* Prompt *
All lines with the word "values" in the material below are required.

[Information given — start]

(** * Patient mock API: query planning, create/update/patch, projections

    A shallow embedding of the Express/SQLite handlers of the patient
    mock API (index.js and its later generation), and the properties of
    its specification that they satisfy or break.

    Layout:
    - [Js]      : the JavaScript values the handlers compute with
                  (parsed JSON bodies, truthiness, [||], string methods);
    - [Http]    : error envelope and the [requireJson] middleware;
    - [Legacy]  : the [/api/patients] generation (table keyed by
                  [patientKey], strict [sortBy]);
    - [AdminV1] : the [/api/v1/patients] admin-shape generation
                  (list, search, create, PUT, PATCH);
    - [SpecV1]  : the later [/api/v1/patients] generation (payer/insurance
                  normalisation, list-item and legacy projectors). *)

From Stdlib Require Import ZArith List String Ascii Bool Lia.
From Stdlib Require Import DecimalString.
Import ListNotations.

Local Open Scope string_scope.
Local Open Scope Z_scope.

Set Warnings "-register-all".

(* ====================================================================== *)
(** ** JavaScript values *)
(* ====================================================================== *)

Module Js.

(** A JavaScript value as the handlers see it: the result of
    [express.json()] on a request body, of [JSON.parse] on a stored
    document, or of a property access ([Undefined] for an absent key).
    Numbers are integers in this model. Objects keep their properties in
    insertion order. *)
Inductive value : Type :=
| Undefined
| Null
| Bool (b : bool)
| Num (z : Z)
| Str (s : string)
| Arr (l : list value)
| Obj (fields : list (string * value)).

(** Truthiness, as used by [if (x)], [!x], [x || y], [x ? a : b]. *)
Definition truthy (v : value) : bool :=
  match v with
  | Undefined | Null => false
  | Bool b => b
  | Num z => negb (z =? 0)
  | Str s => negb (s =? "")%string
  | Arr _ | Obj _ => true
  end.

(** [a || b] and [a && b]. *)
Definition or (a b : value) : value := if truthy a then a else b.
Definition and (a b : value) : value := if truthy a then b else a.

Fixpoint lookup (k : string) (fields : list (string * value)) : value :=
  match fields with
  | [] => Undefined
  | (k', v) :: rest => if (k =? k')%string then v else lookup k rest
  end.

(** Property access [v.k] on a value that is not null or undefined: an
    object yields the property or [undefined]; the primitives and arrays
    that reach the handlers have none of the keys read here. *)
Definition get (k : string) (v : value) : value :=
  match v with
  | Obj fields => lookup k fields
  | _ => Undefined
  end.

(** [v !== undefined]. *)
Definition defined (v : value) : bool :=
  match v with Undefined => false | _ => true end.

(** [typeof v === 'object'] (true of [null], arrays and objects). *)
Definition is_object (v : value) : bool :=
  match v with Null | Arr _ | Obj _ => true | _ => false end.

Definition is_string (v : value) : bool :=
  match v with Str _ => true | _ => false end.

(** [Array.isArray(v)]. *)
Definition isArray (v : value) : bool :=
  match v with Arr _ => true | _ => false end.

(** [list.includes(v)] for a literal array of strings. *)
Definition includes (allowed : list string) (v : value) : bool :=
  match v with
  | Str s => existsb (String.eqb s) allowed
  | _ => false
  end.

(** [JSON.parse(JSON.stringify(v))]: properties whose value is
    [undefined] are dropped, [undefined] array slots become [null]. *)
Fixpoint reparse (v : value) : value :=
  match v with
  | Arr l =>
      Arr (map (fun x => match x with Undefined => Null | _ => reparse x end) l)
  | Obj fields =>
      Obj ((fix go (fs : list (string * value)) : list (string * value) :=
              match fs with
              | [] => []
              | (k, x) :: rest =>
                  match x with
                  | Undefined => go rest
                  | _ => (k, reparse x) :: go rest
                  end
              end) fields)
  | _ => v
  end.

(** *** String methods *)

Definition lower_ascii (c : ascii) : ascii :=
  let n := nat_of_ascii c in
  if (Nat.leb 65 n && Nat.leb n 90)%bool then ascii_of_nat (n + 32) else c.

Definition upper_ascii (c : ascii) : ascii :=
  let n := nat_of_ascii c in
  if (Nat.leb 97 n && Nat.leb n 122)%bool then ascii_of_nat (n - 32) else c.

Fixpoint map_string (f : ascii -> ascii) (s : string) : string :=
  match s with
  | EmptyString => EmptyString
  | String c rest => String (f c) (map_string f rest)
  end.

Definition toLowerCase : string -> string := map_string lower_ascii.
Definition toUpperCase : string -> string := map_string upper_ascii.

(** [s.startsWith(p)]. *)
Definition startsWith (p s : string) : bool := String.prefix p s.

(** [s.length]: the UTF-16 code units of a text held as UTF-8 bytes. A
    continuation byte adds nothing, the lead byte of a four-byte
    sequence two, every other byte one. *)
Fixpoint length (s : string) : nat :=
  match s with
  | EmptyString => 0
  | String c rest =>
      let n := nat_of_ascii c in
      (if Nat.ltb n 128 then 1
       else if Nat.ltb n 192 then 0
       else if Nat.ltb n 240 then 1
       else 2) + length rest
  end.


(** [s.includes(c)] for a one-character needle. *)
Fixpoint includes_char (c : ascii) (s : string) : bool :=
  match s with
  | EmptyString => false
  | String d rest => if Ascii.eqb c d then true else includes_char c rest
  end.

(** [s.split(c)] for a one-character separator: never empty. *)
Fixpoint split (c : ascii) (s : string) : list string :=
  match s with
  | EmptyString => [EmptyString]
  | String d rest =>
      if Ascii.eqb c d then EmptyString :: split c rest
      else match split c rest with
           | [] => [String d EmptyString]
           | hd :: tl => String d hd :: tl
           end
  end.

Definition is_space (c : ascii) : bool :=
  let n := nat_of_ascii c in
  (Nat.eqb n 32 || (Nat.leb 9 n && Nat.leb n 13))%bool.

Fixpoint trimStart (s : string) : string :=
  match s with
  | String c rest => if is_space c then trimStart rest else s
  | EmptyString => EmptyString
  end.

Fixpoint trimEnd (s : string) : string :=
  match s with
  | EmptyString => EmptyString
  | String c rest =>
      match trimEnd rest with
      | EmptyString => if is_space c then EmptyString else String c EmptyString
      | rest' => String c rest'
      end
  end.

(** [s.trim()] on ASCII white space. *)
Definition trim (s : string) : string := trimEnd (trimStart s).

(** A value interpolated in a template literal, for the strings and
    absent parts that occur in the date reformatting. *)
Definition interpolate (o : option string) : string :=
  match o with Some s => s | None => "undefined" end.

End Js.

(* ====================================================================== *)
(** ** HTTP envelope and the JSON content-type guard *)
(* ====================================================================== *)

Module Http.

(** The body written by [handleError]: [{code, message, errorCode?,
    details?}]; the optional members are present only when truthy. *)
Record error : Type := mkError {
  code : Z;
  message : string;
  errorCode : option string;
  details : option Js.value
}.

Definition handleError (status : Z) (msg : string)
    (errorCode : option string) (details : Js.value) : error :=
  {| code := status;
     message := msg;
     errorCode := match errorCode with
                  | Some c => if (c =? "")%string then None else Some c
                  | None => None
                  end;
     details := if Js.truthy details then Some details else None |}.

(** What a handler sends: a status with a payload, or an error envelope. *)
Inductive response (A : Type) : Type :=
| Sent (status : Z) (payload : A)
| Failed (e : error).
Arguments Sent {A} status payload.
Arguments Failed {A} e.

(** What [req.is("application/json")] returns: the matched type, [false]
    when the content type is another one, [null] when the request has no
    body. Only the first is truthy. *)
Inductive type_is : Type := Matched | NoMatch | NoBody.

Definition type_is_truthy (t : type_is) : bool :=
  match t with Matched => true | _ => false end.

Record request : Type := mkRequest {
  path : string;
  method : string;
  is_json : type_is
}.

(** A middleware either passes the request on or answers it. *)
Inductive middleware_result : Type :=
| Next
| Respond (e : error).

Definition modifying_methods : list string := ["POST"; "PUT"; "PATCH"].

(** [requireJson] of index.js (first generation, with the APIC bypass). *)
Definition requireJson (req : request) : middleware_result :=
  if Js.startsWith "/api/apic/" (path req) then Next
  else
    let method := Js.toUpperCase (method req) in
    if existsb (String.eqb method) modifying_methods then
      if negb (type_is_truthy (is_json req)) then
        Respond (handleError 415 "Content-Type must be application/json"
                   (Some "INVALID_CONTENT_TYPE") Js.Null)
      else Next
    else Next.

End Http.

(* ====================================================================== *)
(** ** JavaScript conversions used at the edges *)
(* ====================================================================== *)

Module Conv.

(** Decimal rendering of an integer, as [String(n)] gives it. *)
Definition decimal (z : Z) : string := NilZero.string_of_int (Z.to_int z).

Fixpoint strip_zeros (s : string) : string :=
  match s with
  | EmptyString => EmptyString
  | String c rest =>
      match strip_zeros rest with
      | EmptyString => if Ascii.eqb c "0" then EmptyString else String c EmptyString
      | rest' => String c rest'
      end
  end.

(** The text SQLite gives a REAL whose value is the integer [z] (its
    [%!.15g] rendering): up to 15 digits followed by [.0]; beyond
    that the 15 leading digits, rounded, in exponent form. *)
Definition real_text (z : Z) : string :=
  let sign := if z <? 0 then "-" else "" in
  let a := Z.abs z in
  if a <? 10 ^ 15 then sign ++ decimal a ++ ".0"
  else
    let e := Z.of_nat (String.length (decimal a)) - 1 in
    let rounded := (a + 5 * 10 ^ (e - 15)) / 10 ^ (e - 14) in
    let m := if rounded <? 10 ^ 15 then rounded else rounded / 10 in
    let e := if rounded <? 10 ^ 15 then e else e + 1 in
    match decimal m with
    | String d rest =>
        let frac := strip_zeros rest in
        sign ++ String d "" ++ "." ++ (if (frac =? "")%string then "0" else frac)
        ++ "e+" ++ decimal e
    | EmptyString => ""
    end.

[Information given — finish]

* Output *
    - [Js]      : the JavaScript values the handlers compute with
(** ** JavaScript values *)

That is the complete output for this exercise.